強制排除されたのは野宿者4~5人と支援者10数人。制服警察官約50人による排除が始まったのは、きのう午後10時30分頃からだ。
陣頭指揮にあたった渋谷区土木清掃部の黒柳部長は、排除の法的根拠は「都市公園法に基づく(渋谷区の)公園管理権」と説明した。「3日まで宮下公園を閉鎖する」という。
野宿者に“宮下公園から出るように”と通告したのは(午後)8時30分だった。警察による強制排除のわずか2時間前だ。テントやフトンなどの家財道具を運び出せるわけがない。
応援に駆け付けた支援者たちと警察官が揉み合いになる場面もあった。最後の一人が公園から出たのは、きょう午前0時20分頃だった。
厳寒のなか寝場所を奪うことに「人殺し行政ではないか」と支援者が黒柳部長に詰め寄った。黒柳部長は「荷物(家財道具)は追って取り出せる」と答えた。
役人だ。やはり分かっていない。家財道具はあっても寝場所がなければ、人は生きてゆけないということを。行政が駅の通路や公園から野宿者を追い出しているため、寝場所を確保するのは至難の業になっているのだ。
排除された野宿者の中には28日に路上で倒れて頭を強く打ったため、渋谷区役所に保護を求めに行ったが門前払いされた男性もいる。男性は頭がい骨にヒビが入っていた、という。
年末年始は役所が閉まり、医療保護や生活保護の申請ができなくなる。このため厚労省は「生活困窮者に対する年末年始の緊急一時的な宿泊場所の確保」について全国の自治体に通達を出しているのだ。
渋谷区は決して温かいとは言えない厚労省が出した通達にさえ違反していることが明らかになった。

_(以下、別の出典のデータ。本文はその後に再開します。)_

(** The config map cannot be read, then the bundle cannot: each time the
    error comes back and nothing is applied. *)
Lemma syncDeployment_read_errors_witness :
  let s := script credentials (λ _, inr refused) (inl chain) in
  let s' := script (λ _, inr refused) (λ _, inr missing) (inl chain) in
  getDexImagePullSpec = inl image
  ∧ Scripted.run s (λ _, syncDeployment withLDAP)
    = ([Scripted.GetConfigMap (mkNN "idp" "dex")], Some refused)
  ∧ Scripted.run s' (λ _, syncDeployment withLDAP)
    = ([Scripted.GetConfigMap (mkNN "idp" "dex");
        Scripted.GetSecret (mkNN "idp" "grpc-mtls")],
       Some (mkError "error getting dex server grpc mtls secret: connection refused"
               false)).
Proof.
  cbn zeta. unfold Scripted.run.
  assert (Himage : getDexImagePullSpec = inl image) by (vm_compute; reflexivity).
  split_and!; [exact Himage | |].
  - exact (proj1 (syncDeployment_read_errors
                    (H0 := Scripted.runtime
                             (script credentials (λ _, inr refused) (inl chain)))
                    withLDAP image [] Himage)
             _ refused eq_refl eq_refl).
  - exact (proj2 (proj2 (syncDeployment_read_errors
                    (H0 := Scripted.runtime
                             (script (λ _, inr refused) (λ _, inr missing)
                                (inl chain)))
                    withLDAP image [] Himage))
             _ (inr missing) _ refused eq_refl eq_refl eq_refl eq_refl).
Defined.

渋谷区に電話したところ、警備会社の警備員が応対した。「職員はいない。緊急に伝える窓口はない。区役所の上の人も知らない。1月6日に書面で提出する事になっているので伝えたいことがあれば言ってくれ」とのことだった。
渋谷区は2010年、宮下公園を多国籍企業ナイキの事業に使わせるため、野宿者を強制排除した。今回排除されたのは、公園内のナイキが使っていないスペースである。
公園はいったい誰のためにあるのだろうか。渋谷区は企業に優しくても弱者には血も涙もないようだ。